* **Saved entries**:
#[local] Set Default Proof Using "Type*".

(** ** The generator *)

(* src: falcon.rs:99-105 SeededRng *)
Record SeededRng := {
  rng_seed : bytes;
  rng_buffer : bytes;
  rng_offset : nat;
  rng_counter : Z;
}.

Section rng.
Context `{Hs : Sha3}.

(* src: falcon.rs:228-236 falcon_seed *)
Definition falcon_seed (seed : bytes) : bytes := if bool_decide (length seed = 48%nat) then seed else sha3_384 seed.
(* src: falcon.rs:108-115 SeededRng::new *)
Definition new_rng (seed : bytes) : SeededRng :=
  {| rng_seed := falcon_seed seed; rng_buffer := zeros 48; rng_offset := 48; rng_counter := 0 |}.
(* src: falcon.rs:238-240 init_rng *)
Definition init_rng (seed : bytes) : SeededRng := new_rng seed.
(* src: falcon.rs:117-124 SeededRng::refill *)
Definition refill (r : SeededRng) : SeededRng :=
  {| rng_seed := rng_seed r; rng_buffer := sha3_384 (rng_seed r ++ le_u64 (rng_counter r)); rng_offset := 0;
     rng_counter := wrapping_add 64 (rng_counter r) 1 |}.
(* src: falcon.rs:126-131 SeededRng::clear *)
Definition clear (r : SeededRng) : SeededRng :=
  {| rng_seed := zeros 48; rng_buffer := zeros 48; rng_offset := length (rng_buffer r); rng_counter := 0 |}.
Definition with_offset (r : SeededRng) (offset : nat) : SeededRng :=
  {| rng_seed := rng_seed r; rng_buffer := rng_buffer r; rng_offset := offset; rng_counter := rng_counter r |}.

(** The loop: [n] bytes are still to fill. Each round fills one at least. *)
(* src: falcon.rs:163-177 SeededRng::fill_bytes *)
Fixpoint fill_loop (fuel : nat) (r : SeededRng) (n : nat) (filled : bytes) : option (SeededRng * bytes) :=
  match n with
  | O => Some (r, filled)
  | _ =>
      match fuel with
      | O => None
      | S fuel =>
          let r := if (length (rng_buffer r) <=? rng_offset r)%nat then refill r else r in
          let available := (length (rng_buffer r) - rng_offset r)%nat in
          let count := Nat.min available n in
          fill_loop fuel (with_offset r (rng_offset r + count)) (n - count)
            (filled ++ take count (drop (rng_offset r) (rng_buffer r)))
      end
  end.
Definition fill_bytes (r : SeededRng) (n : nat) : option (SeededRng * bytes) := fill_loop n r n [].

(** [next_u32] and [next_u64]: [k] bytes, from the buffer when it has them. *)
Definition next_uint (k : nat) (r : SeededRng) : option (SeededRng * Z) :=
  if (length (rng_buffer r) - k <? rng_offset r)%nat
  then (fun rb => (rb.1, le_decode rb.2)) <$> fill_bytes r k
  else Some (with_offset r (rng_offset r + k), le_decode (take k (drop (rng_offset r) (rng_buffer r)))).
(* src: falcon.rs:137-148 SeededRng::next_u32 *)
Definition next_u32 (r : SeededRng) : option (SeededRng * Z) := next_uint 4 r.
(* src: falcon.rs:150-161 SeededRng::next_u64 *)
Definition next_u64 (r : SeededRng) : option (SeededRng * Z) := next_uint 8 r.
End rng.

(** ** Keys and signatures *)

(** [fn_dsa::KeyPairGenerator512], the decoder of [SigningKey512], and its signer:
    key, randomness, domain context and message to a signature. *)
Class FalconSigner := {
  signing_key : Type;
  signing_key_decode : bytes -> option signing_key;
  keygen : SeededRng -> bytes * bytes;
  signing_key_sign : signing_key -> SeededRng -> bytes -> bytes -> bytes;
}.

(** The sizes of the Falcon-512 profile; a generated key decodes, and what it
    signs verifies under the public key generated with it. *)
Class FalconSignerLaws (S : FalconSigner) (V : FalconBackend) : Prop := {
  keygen_sizes r : zlen (keygen r).1 = FALCON_512_SECRET_KEY_BYTES /\ zlen (keygen r).2 = FALCON_512_PUBLIC_KEY_BYTES;
  keygen_decodes r : is_Some (signing_key_decode (keygen r).1);
  sign_size sk r context message : zlen (signing_key_sign sk r context message) = FALCON_512_SIGNATURE_BYTES;
  sign_verifies r sk r' context message :
    signing_key_decode (keygen r).1 = Some sk ->
    exists vk, verifying_key_decode (keygen r).2 = Some vk
      /\ verifying_key_verify vk (signing_key_sign sk r' context message) context message = true;
}.

(* src: falcon.rs:77-82 FalconKeypair *)
Record FalconKeypair := { public_key : bytes; secret_key : bytes }.

Section keys.
Context `{Hs : Sha3, Hf : FalconBackend, Hk : FalconSigner}.

(* src: falcon.rs:214-219 decode_signing_key *)
Definition decode_signing_key (bs : bytes) : result CryptoError signing_key :=
  reject negb (secret_key_len_ok (zlen bs)) with InvalidKeyLength;
  ok_or (signing_key_decode bs) OperationFailed.
(* src: falcon.rs:39-42 FalconPublicKey::from_bytes *)
Definition public_key_from_bytes (bs : bytes) : result CryptoError bytes := _ ← decode_verifying_key bs; Ok bs.
(* src: falcon.rs:54-57 FalconSecretKey::from_bytes *)
Definition secret_key_from_bytes (bs : bytes) : result CryptoError bytes := _ ← decode_signing_key bs; Ok bs.
(* src: falcon.rs:69-74 FalconSignature::from_bytes *)
Definition signature_from_bytes (bs : bytes) : result CryptoError bytes :=
  reject negb (signature_len_ok (zlen bs)) with InvalidKeyLength; Ok bs.

(* src: falcon.rs:242-264 generate_from_seed *)
Definition generate_from_seed (seed : bytes) : result CryptoError FalconKeypair :=
  reject bool_decide (seed = []) with InvalidKeyLength;
  let '(secret, public) := keygen (init_rng seed) in
  Ok {| public_key := public; secret_key := secret |}.
(** [random] is what the system's generator gives, if it works. *)
(* src: falcon.rs:266-273 generate *)
Definition generate (random : option bytes) : result CryptoError FalconKeypair :=
  seed ← ok_or random BackendUnavailable; generate_from_seed seed.
(* src: falcon.rs:275-299 sign *)
Definition sign (random : option bytes) (domain : AthoSignatureDomain) (secret message : bytes) : result CryptoError bytes :=
  sk ← decode_signing_key secret;
  seed ← ok_or random BackendUnavailable;
  Ok (signing_key_sign sk (init_rng seed) (label domain) message).
End keys.

(** ** The generator is a stream *)

Section stream.
Context `{Hs : Sha3, Laws : !Sha3Laws Hs}.

(** Block [i] of the stream of a seed, and its bytes. *)
Definition block (seed : bytes) (i : nat) : bytes := sha3_384 (seed ++ le_u64 (Z.of_nat i mod 2 ^ 64)).
Definition stream (seed : bytes) (i : nat) : byte := nth (i mod 48) (block seed (i / 48)) x00.
Definition stream_bytes (seed : bytes) (from n : nat) : bytes := stream seed <$> seq from n.

(** The next byte the generator gives is byte [p] of the stream. *)
Definition rng_at (seed : bytes) (p : nat) (r : SeededRng) : Prop :=
  rng_seed r = seed /\ length (rng_buffer r) = 48%nat /\ exists c : nat,
    rng_counter r = Z.of_nat c mod 2 ^ 64 /\ (rng_offset r <= 48)%nat /\ (p + 48 = 48 * c + rng_offset r)%nat
    /\ ((rng_offset r < 48)%nat -> rng_buffer r = block seed (c - 1)).

Lemma new_rng_at seed : rng_at (falcon_seed seed) 0 (new_rng seed).
Proof.
  split; [done|]. split; [done|]. exists 0%nat. cbn. split_and!; [done|lia|lia|lia].
Qed.
Lemma refill_at seed p r : rng_at seed p r -> (48 <= rng_offset r)%nat -> rng_at seed p (refill r).
Proof.
  intros (Hseed & Hlen & c & Hc & Ho & Hp & _) Hfull. split; [done|]. split; [apply sha3_384_length|].
  exists (S c). cbn [refill rng_counter rng_offset rng_buffer]. split_and!; [|lia|lia|].
  - unfold wrapping_add. rewrite Hc, Zplus_mod_idemp_l. f_equal. lia.
  - intros _. unfold block. rewrite Hseed, Hc. do 4 f_equal. lia.
Qed.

* **Task to carry out**:
Up to and including the line with "(* src: falcon.rs:108-115 SeededRng::new *)", repeat the entries exactly, beginning at their first line.

* **Output of the task**:
#[local] Set Default Proof Using "Type*".

(** ** The generator *)

(* src: falcon.rs:99-105 SeededRng *)
Record SeededRng := {
  rng_seed : bytes;
  rng_buffer : bytes;
  rng_offset : nat;
  rng_counter : Z;
}.

Section rng.
Context `{Hs : Sha3}.

(* src: falcon.rs:228-236 falcon_seed *)
Definition falcon_seed (seed : bytes) : bytes := if bool_decide (length seed = 48%nat) then seed else sha3_384 seed.
(* src: falcon.rs:108-115 SeededRng::new *)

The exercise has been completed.